Here is a block of entries. Write out its lines exactly, from the first through the one containing "Definition occurs (x".
[[ Working data, beginning ]]
Lemma zsum_cons {A} (f : A -> Z) x l : zsum f (x :: l) = f x + zsum f l.
Proof. done. Qed.
#[export] Instance zsum_perm {A} (f : A -> Z) : Proper ((≡ₚ) ==> (=)) (zsum f).
Proof. intros l l' H. induction H; rewrite ?zsum_cons; lia. Qed.
Lemma zsum_nonneg {A} (f : A -> Z) l : (forall x, x ∈ l -> 0 <= f x) -> 0 <= zsum f l.
Proof.
  induction l as [|x l IH]; intros H; [done|]. rewrite zsum_cons. specialize (H x ltac:(left)) as Hx.
  assert (0 <= zsum f l) by (apply IH; intros; apply H; by right). lia.
Qed.
Lemma zsum_elem {A} (f : A -> Z) l x : (forall y, y ∈ l -> 0 <= f y) -> x ∈ l -> f x <= zsum f l.
Proof.
  intros H Hx. apply list_elem_of_split in Hx as (l1 & l2 & ->).
  assert (0 <= zsum f (l1 ++ l2)) by (apply zsum_nonneg; intros; apply H; set_solver).
  rewrite <-Permutation_middle, zsum_cons. lia.
Qed.
Lemma zsum_le {A} (f g : A -> Z) l : (forall x, x ∈ l -> f x <= g x) -> zsum f l <= zsum g l.
Proof.
  induction l as [|x l IH]; intros H; [done|]. rewrite !zsum_cons.
  assert (f x <= g x) by (apply H; left). assert (zsum f l <= zsum g l) by (apply IH; intros; apply H; by right). lia.
Qed.
Lemma zsum_filter {A} (P : A -> Prop) `{!forall x, Decision (P x)} l :
  zsum (fun x => if decide (P x) then 1 else 0) l = zlen (filter P l).
Proof.
  induction l as [|x l IH]; [done|]. rewrite zsum_cons, IH. case_decide; [rewrite filter_cons_True by done|rewrite filter_cons_False by done];
    cbn [length]; lia.
Qed.

(** How often [x] occurs. *)
Definition occurs (x : ptr) (l : list ptr) : Z := zsum (fun y => if decide (y = x) then 1 else 0) l.
Lemma occurs_cons x y l : occurs x (y :: l) = (if decide (y = x) then 1 else 0) + occurs x l.
Proof. done. Qed.
Lemma occurs_app x l l' : occurs x (l ++ l') = occurs x l + occurs x l'.
Proof. induction l as [|y l IH]; [done|]. rewrite <-app_comm_cons, !occurs_cons, IH. lia. Qed.
Lemma occurs_range x l : 0 <= occurs x l <= zlen l.
Proof. induction l as [|y l IH]; [done|]. rewrite occurs_cons. cbn [length]. case_decide; lia. Qed.
Lemma occurs_elem x l : x ∈ l <-> 0 < occurs x l.
Proof.
  induction l as [|y l IH]; [split; [by intros ?%not_elem_of_nil|done]|]. rewrite occurs_cons, elem_of_cons, IH.
  pose proof (occurs_range x l). case_decide as E; [subst; split; [lia|by left]|].
  split; [intros [->|?]; [done|lia]|intros ?; right; lia].
Qed.

(** ** Gates *)

(** The value with error bit [b] and count [n]. *)
Definition gate_val (b : bool) (n : Z) : Z := (if b then 2 ^ 63 else 0) + n.

Lemma gate_val_inc b n : 0 <= n < 2 ^ 63 - 1 -> u64 (gate_val b n + 1) = gate_val b (n + 1).
Proof. intros H. unfold gate_val. rewrite u64_id by (destruct b; clia). destruct b; lia. Qed.
Lemma gate_val_dec b n : 0 < n < 2 ^ 63 -> u64 (gate_val b n - 1) = gate_val b (n - 1).
Proof. intros H. unfold gate_val. rewrite u64_id by (destruct b; clia). destruct b; lia. Qed.
Lemma gate_val_bit b n : 0 <= n < 2 ^ 63 -> Z.testbit (gate_val b n) 63 = b.
Proof.
  intros H. unfold gate_val. rewrite Z.testbit_odd, Z.shiftr_div_pow2 by lia. destruct b.
  - rewrite <-(Z.mul_1_l (2 ^ 63)) at 1. rewrite Z.div_add_l by lia. rewrite (Z.div_small n) by lia. done.
  - rewrite Z.add_0_l, Z.div_small by lia. done.
Qed.
Lemma gate_val_mask b n : 0 <= n < 2 ^ 63 -> Z.land (gate_val b n) GATE_PENDING_MASK = n.
Proof.
  intros H. unfold GATE_PENDING_MASK. change (2 ^ 63 - 1) with (Z.ones 63). rewrite Z.land_ones by lia.
  unfold gate_val. destruct b; [|rewrite Z.add_0_l; by apply Z.mod_small].
  rewrite <-(Z.mul_1_l (2 ^ 63)) at 1. rewrite Z.add_comm, Z.mod_add by lia. by apply Z.mod_small.
Qed.
Lemma land_error_bit x : Z.land x GATE_ERROR_BIT = if Z.testbit x 63 then 2 ^ 63 else 0.
Proof.
  unfold GATE_ERROR_BIT. apply Z.bits_inj'. intros n Hn. rewrite Z.land_spec, Z.pow2_bits_eqb by lia.
  destruct (Z.eqb_spec 63 n) as [<-|Hne].
  - by destruct (Z.testbit x 63) eqn:E; rewrite ?E.
  - rewrite andb_false_r. destruct (Z.testbit x 63); [|by rewrite Z.bits_0]. rewrite Z.pow2_bits_false by lia. done.
Qed.
Lemma gate_val_error b n : 0 <= n < 2 ^ 63 -> Z.lor (gate_val b n) GATE_ERROR_BIT = gate_val true n.
Proof.
  intros H. pose proof (Z.add_lor_land (gate_val b n) GATE_ERROR_BIT) as Ha.
  rewrite land_error_bit, gate_val_bit in Ha by done. unfold gate_val, GATE_ERROR_BIT in *. destruct b; lia.
Qed.

(** ** Waiters of a slot *)

Section waiters.
Context {K V : Type}.
Implicit Types (s : @prefetch_slot K V) (st : @pst K V).

Definition wait_cells s : list (option ptr) := take (Z.to_nat (n_waiters s)) (waiters_inline s ++ waiters_heap s).
Definition waiters s : list ptr := omap id (wait_cells s).

(** The first [n_waiters] places are taken; the rest of the arrays is room. *)
Record wait_wf s : Prop := {
  w_inline : zlen (waiters_inline s) = WAITERS_INLINE;
  w_heap : zlen (waiters_heap s) = cap_heap s;
  w_cap : cap_heap s < 2 ^ 32;
  w_room : 0 <= n_waiters s <= WAITERS_INLINE + cap_heap s;
  w_cells : wait_cells s = Some <$> waiters s }.

Lemma omap_some (l : list ptr) : omap id (Some <$> l) = l.
Proof. induction l as [|x l IH]; [done|]. cbn. by rewrite IH. Qed.

Lemma wait_length s : wait_wf s -> zlen (waiters s) = n_waiters s.
Proof.
  intros [Hi Hh _ Hr Hc]. unfold WAITERS_INLINE in *.
  assert (zlen (wait_cells s) = n_waiters s) as Hl.
  { unfold wait_cells. rewrite length_take, length_app. lia. }
  rewrite Hc, length_fmap in Hl. done.
Qed.

Lemma wait_at s i : wait_wf s -> 0 <= i < n_waiters s -> slot_waiter s i = waiters s !! Z.to_nat i.
Proof.
  intros Hw Hi. pose proof Hw as [Hin Hh _ Hr Hc]. unfold WAITERS_INLINE in *. unfold slot_waiter.
  assert (wait_cells s !! Z.to_nat i = Some <$> (waiters s !! Z.to_nat i)) as Hl by (rewrite Hc; apply list_lookup_fmap).
  unfold wait_cells in Hl. rewrite lookup_take_lt in Hl by lia.
  unfold WAITERS_INLINE. destruct (Z.ltb_spec i 2).
  - rewrite lookup_app_l in Hl by lia. unfold aget. rewrite (proj2 (Z.leb_le _ _)) by lia.
    destruct (waiters_inline s !! Z.to_nat i) as [o|]; cbn [mbind option_bind]; [|by destruct (waiters s !! Z.to_nat i)].
    destruct (waiters s !! Z.to_nat i); simplify_eq/=; done.
  - rewrite lookup_app_r in Hl by lia. unfold aget. rewrite (proj2 (Z.leb_le _ _)) by lia.
    replace (Z.to_nat (i - 2)) with (Z.to_nat i - length (waiters_inline s))%nat by lia.
    destruct (waiters_heap s !! _) as [o|]; cbn [mbind option_bind]; [|by destruct (waiters s !! Z.to_nat i)].
    destruct (waiters s !! Z.to_nat i); simplify_eq/=; done.
Qed.

(** A write at the first free place. *)
Lemma cells_snoc s (l : list (option ptr)) g :
  wait_wf s -> n_waiters s < zlen l ->
  take (Z.to_nat (n_waiters s)) l = Some <$> waiters s ->
  take (Z.to_nat (n_waiters s + 1)) (<[Z.to_nat (n_waiters s) := Some g]> l) = Some <$> (waiters s ++ [g]).
Proof.
  intros Hw Hl Ht. pose proof (w_room _ Hw). replace (Z.to_nat (n_waiters s + 1)) with (S (Z.to_nat (n_waiters s))) by lia.
  rewrite (take_S_r _ _ (Some g)); [|apply list_lookup_insert_eq; lia].
  rewrite take_insert_ge by lia. by rewrite Ht, fmap_app.
Qed.

Lemma register_waiter_spec ok s g :
  wait_wf s -> n_waiters s < 2 ^ 31 ->
  (slot_register_waiter ok s (Some g) = Some (true, s) /\ ok = false /\ WAITERS_INLINE <= n_waiters s) \/
  exists a h n c, slot_register_waiter ok s (Some g) = Some (false, slot_with_waiters s a h n c) /\
    wait_wf (slot_with_waiters s a h n c) /\ waiters (slot_with_waiters s a h n c) = waiters s ++ [g].
Proof.
  intros Hw Hn. pose proof Hw as [Hin Hh Hcap Hr Hc]. unfold slot_register_waiter, WAITERS_INLINE in *.
  assert (Hfin : forall a h c l, zlen a = 2 -> zlen h = c -> c < 2 ^ 32 -> n_waiters s < 2 + c ->
    a ++ h = <[Z.to_nat (n_waiters s) := Some g]> l -> take (Z.to_nat (n_waiters s)) l = Some <$> waiters s ->
    wait_wf (slot_with_waiters s a h (u32 (n_waiters s + 1)) c) /\
    waiters (slot_with_waiters s a h (u32 (n_waiters s + 1)) c) = waiters s ++ [g]).
  { intros a h c l Ha Hh' Hc' Hr' Hl Ht. rewrite u32_id by clia.
    assert (zlen l = 2 + c) as Hlen.
    { apply (f_equal length) in Hl. rewrite length_insert, length_app in Hl. lia. }
    pose proof (cells_snoc s l g Hw ltac:(lia) Ht) as Hcells. rewrite <-Hl in Hcells.
    assert (waiters (slot_with_waiters s a h (n_waiters s + 1) c) = waiters s ++ [g]) as Hws.
    { unfold waiters at 1, wait_cells. cbn [waiters_inline waiters_heap n_waiters slot_with_waiters]. by rewrite Hcells, omap_some. }
    split; [|done]. split; cbn [waiters_inline waiters_heap n_waiters cap_heap slot_with_waiters]; try done; unfold WAITERS_INLINE; try lia.
    by rewrite Hws. }
  destruct (Z.ltb_spec (n_waiters s) 2) as [Hlt|Hge].
  - right. rewrite aset_range by lia. cbn [mbind option_bind]. eexists _, _, _, _. split; [done|].
    eapply Hfin; [by rewrite length_insert|done|lia|lia| |exact Hc]. by rewrite insert_app_l by lia.
  - rewrite (u32_id (n_waiters s - 2)) by clia. destruct (Z.eqb_spec (n_waiters s - 2) (cap_heap s)) as [Hfull|Hroom]; cbn [andb].
    + destruct ok; [right|by left]. cbn [negb].
      assert (exists nc, (if cap_heap s =? 0 then 4 else u32 (cap_heap s * 2)) = nc /\ cap_heap s < nc < 2 ^ 32) as (nc & -> & Hnc).
      { destruct (Z.eqb_spec (cap_heap s) 0); [exists 4; clia|]. exists (cap_heap s * 2). rewrite u32_id by clia. split; [done|clia]. }
      assert (zlen (resize (Z.to_nat nc) None (waiters_heap s)) = nc) as Hrl by (rewrite length_resize; lia).
      rewrite aset_range by lia. cbn [mbind option_bind]. eexists _, _, _, _. split; [done|].
      eapply (Hfin _ _ _ (waiters_inline s ++ resize (Z.to_nat nc) None (waiters_heap s)));
        [done|by rewrite length_insert|lia|lia| |].
      * rewrite insert_app_r_alt by lia. do 2 f_equal. lia.
      * rewrite <-Hc. unfold wait_cells. rewrite resize_ge by lia. rewrite app_assoc, take_app_le by (rewrite length_app; lia). done.
    + right. rewrite aset_range by lia. cbn [mbind option_bind]. eexists _, _, _, _. split; [done|].
      eapply Hfin; [done|by rewrite length_insert|lia|lia| |exact Hc].
      rewrite insert_app_r_alt by lia. do 2 f_equal. lia.
Qed.

(** ** Counting waiters at the gates *)

(** Every gate counts [w]; a gate that is counted is alive. *)
Record gates_ok (G : gmap ptr Z) (w : ptr -> Z) : Prop := {
  g_val : forall g v, G !! g = Some v -> exists b, v = gate_val b (w g);
  g_live : forall g, w g <> 0 -> is_Some (G !! g);
  g_range : forall g, 0 <= w g < 2 ^ 63 - 1 }.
[[ Working data, end ]]
Answer to the exercise =
Lemma zsum_cons {A} (f : A -> Z) x l : zsum f (x :: l) = f x + zsum f l.
Proof. done. Qed.
#[export] Instance zsum_perm {A} (f : A -> Z) : Proper ((≡ₚ) ==> (=)) (zsum f).
Proof. intros l l' H. induction H; rewrite ?zsum_cons; lia. Qed.
Lemma zsum_nonneg {A} (f : A -> Z) l : (forall x, x ∈ l -> 0 <= f x) -> 0 <= zsum f l.
Proof.
  induction l as [|x l IH]; intros H; [done|]. rewrite zsum_cons. specialize (H x ltac:(left)) as Hx.
  assert (0 <= zsum f l) by (apply IH; intros; apply H; by right). lia.
Qed.
Lemma zsum_elem {A} (f : A -> Z) l x : (forall y, y ∈ l -> 0 <= f y) -> x ∈ l -> f x <= zsum f l.
Proof.
  intros H Hx. apply list_elem_of_split in Hx as (l1 & l2 & ->).
  assert (0 <= zsum f (l1 ++ l2)) by (apply zsum_nonneg; intros; apply H; set_solver).
  rewrite <-Permutation_middle, zsum_cons. lia.
Qed.
Lemma zsum_le {A} (f g : A -> Z) l : (forall x, x ∈ l -> f x <= g x) -> zsum f l <= zsum g l.
Proof.
  induction l as [|x l IH]; intros H; [done|]. rewrite !zsum_cons.
  assert (f x <= g x) by (apply H; left). assert (zsum f l <= zsum g l) by (apply IH; intros; apply H; by right). lia.
Qed.
Lemma zsum_filter {A} (P : A -> Prop) `{!forall x, Decision (P x)} l :
  zsum (fun x => if decide (P x) then 1 else 0) l = zlen (filter P l).
Proof.
  induction l as [|x l IH]; [done|]. rewrite zsum_cons, IH. case_decide; [rewrite filter_cons_True by done|rewrite filter_cons_False by done];
    cbn [length]; lia.
Qed.

(** How often [x] occurs. *)
Definition occurs (x : ptr) (l : list ptr) : Z := zsum (fun y => if decide (y = x) then 1 else 0) l.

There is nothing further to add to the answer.